Dr Damian Bracken contributes to the Medieval and Renaissance stream of the MA. His PhD, completed in 1994, examined Latin and Latin influenced elements of early Irish vernacular law, and my research has focused on Hiberno-Latin literature, especially on the works of St Columbanus, the earliest Irish writer to leave an identifiable corpus of writings, and the first to explore Irish identity. He is interested particularly in exploring Columbanus’s works in the context of late antique and early medieval ideals of authority and concepts of orthodoxy. He teaches in the School of History, UCC, and spent periods teaching in the Department of History, Boston University, and the in Department of History, Boston College, where he held the Brian P. Burns Chair in Irish Studies. He jointly editedIreland and Europe in the twelfth century: reform and renewal (Dublin 2006) and the commentary volume that accompanies the facsimile of the Schaffhausen Adomnán, recently published as the first volume in the series Irish Manuscripts in Facsimile.

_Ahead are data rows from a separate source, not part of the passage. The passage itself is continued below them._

Lemma crc32_reduce_64_to_32_spec d : 0 <= d < 2 ^ 64 ->
  crc32_reduce_64_to_32 d (load_pair (k3 c) (q c)) (load_pair (p c) (res c)) ≈[P] d /\
  0 <= crc32_reduce_64_to_32 d (load_pair (k3 c) (q c)) (load_pair (p c) (res c)) < 2 ^ 32.
Proof.
  intros Hd. unfold crc32_reduce_64_to_32, mm_clmulepi64_si128, mm_srli_si128, mm_extract_epi32_0, u32.
  simpl Z.testbit. change (8 * 4) with 32. pose proof (ctx_p (c := c)) as Bp. destruct (ctx_q (c := c)) as [Bq _].
  destruct (ctx_k3 (c := c)) as [B3 _].
  destruct (half_pair (k3 c) (q c)) as [_ ->]; [lia|].
  destruct (half_pair (p c) (res c)) as [-> _]; [lia|].
  set (H := Z.shiftr d 32). assert (0 <= H < 2 ^ 32) as HH by (apply shiftr_lt; lia).
  assert (half H false = H) as -> by (unfold half; apply Z.mod_small; lia).
  assert (forall a x, 0 <= x < 2 ^ 32 -> pmul 64 a x = pmul 32 a x) as M
    by (intros; change 64%nat with (32 + 32)%nat; apply pmul_more; simpl Z.of_nat; lia).
  rewrite (M H) by done.
  set (T := Z.shiftr (Z.lxor (pmul 32 H (q c)) d) 32).
  assert (0 <= pmul 32 H (q c) < 2 ^ 64) as BHq by (apply (lift_lt _ 63); [lia|apply (pmul_bound 32 H _ 31); lia]).
  assert (0 <= T < 2 ^ 32) as BT by (apply shiftr_lt; [lia|lia|]; apply lxor_lt; lia).
  assert (half T false = T) as -> by (unfold half; apply Z.mod_small; lia).
  rewrite (M T) by done.
  assert (T = Z.shiftr (pmul 33 H (2 ^ 32 + q c)) 32) as ET.
  { change 32 with (Z.of_nat 32) at 2. rewrite (pmul_lead 32) by (simpl Z.of_nat; lia).
    unfold T. rewrite !Z.shiftr_lxor, Z.lxor_comm. f_equal.
    fold H. simpl Z.of_nat. by rewrite Z.shiftr_shiftl_l, Z.shiftl_0_r by lia. }
  pose proof (barrett H T HH ltac:(lia) ET) as BW.
  assert (pmul 33 T P = Z.lxor (Z.shiftl T 32) (pmul 32 T (p c))) as EP
    by (unfold generator; change 32 with (Z.of_nat 32) at 1; apply (pmul_lead 32); simpl Z.of_nat; lia).
  assert (0 <= Z.lxor d (pmul 33 T P) < 2 ^ 32) as BW2.
  { rewrite (hi_lo d 32) by lia. fold H. pose proof (Z.mod_pos_bound d (2 ^ 32)).
    replace (Z.lxor (Z.lxor (Z.shiftl H 32) (d mod 2 ^ 32)) (pmul 33 T P))
      with (Z.lxor (Z.lxor (Z.shiftl H 32) (pmul 33 T P)) (d mod 2 ^ 32)) by (rewrite !Z.lxor_assoc; f_equal; apply Z.lxor_comm).
    apply lxor_lt; lia. }
  assert (Z.lxor (pmul 32 T (p c)) d mod 2 ^ 32 = Z.lxor d (pmul 33 T P)) as ->.
  { rewrite <- (Z.mod_small (Z.lxor d (pmul 33 T P)) (2 ^ 32)) by done.
    rewrite EP, !mod_xor, shiftl_mod_0, Z.lxor_0_l by lia. apply Z.lxor_comm. }
  split; [|done]. unfold cong. rewrite (Z.lxor_comm d), Z.lxor_assoc, Z.lxor_nilpotent, Z.lxor_0_r.
  pose proof generator_range. rewrite pmul_comm by (simpl Z.of_nat; lia). apply mult_pmul, mult_self.
Qed.
End Reduction.

(** ** Folding *)

Lemma load_swap data off : bytes data -> 0 <= off -> off + 16 <= Z.of_nat (length data) ->
  exists x, mm_loadu_si128 data off = Done x /\ 0 <= x < 2 ^ 128 /\
    mm_shuffle_epi8 x crc_xmm_be_le_swap128 = be (take 16 (drop (Z.to_nat off) data)).
Proof.
  intros Hb Ho Hl. unfold mm_loadu_si128. rewrite slice_done by lia.
  assert (bytes (take 16 (drop (Z.to_nat off) data))) as HB by (apply Forall_take, Forall_drop, Hb).
  assert (length (take 16 (drop (Z.to_nat off) data)) = 16%nat) as HL by (rewrite length_take, length_drop; lia).
  exists (of_bytes (take 16 (drop (Z.to_nat off) data))). split; [done|]. split.
  - pose proof (of_bytes_bound _ HB) as B. rewrite HL in B. exact B.
  - by apply shuffle_swap.
Qed.

Lemma be_take_bound data n : bytes data -> 0 <= be (take n data) < 2 ^ (8 * Z.of_nat n).
Proof.
  intros Hb. apply lift_lt with (8 * Z.of_nat (length (take n data))); [rewrite length_take; lia|].
  apply be_bound, Forall_take, Hb.
Qed.

Lemma be_split data a b : (a + b <= length data)%nat ->
  be (take (a + b) data) = Z.lxor (Z.shiftl (be (take a data)) (8 * Z.of_nat b)) (be (take b (drop a data))).
Proof.
  intros H. rewrite <- (take_take_drop data a b), be_app. rewrite length_take, length_drop.
  by replace (b `min` (length data - a))%nat with b by lia.
Qed.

Dr Jason Harris contributes to the Medieval and Renaissance stream of the MA. A graduate of Trinity College Dublin, his PhD thesis focused on intellectual circles in northern-Europe during the second half of the sixteenth century, particularly on the friendship network of Abraham Ortelius. Since 2008, he has been the Director of the Centre for Neo-Latin Studies, taking a lead role in fund-raising and project design for the Centre. In particular, this has led to the creation of the Ad Fontes project (on the earliest traces of humanism in Ireland), the Historia project (on the Capuchin missions to Ireland), and the Third Tongue project (on the use of Latin by Protestant writers in Ireland). His research focuses on early-modern intellectual culture, particularly the use of Latin in this period, which he studies from a linguistic, stylistic and anthropological perspective. Much of his work has focused on Latin writers from northern Europe, especially from Ireland and the Low Countries. He is currently writing a monograph on stylistic aspects of humanist Latin, while preparing editions and translations of a range of different texts that have been the focus of his research projects in recent years.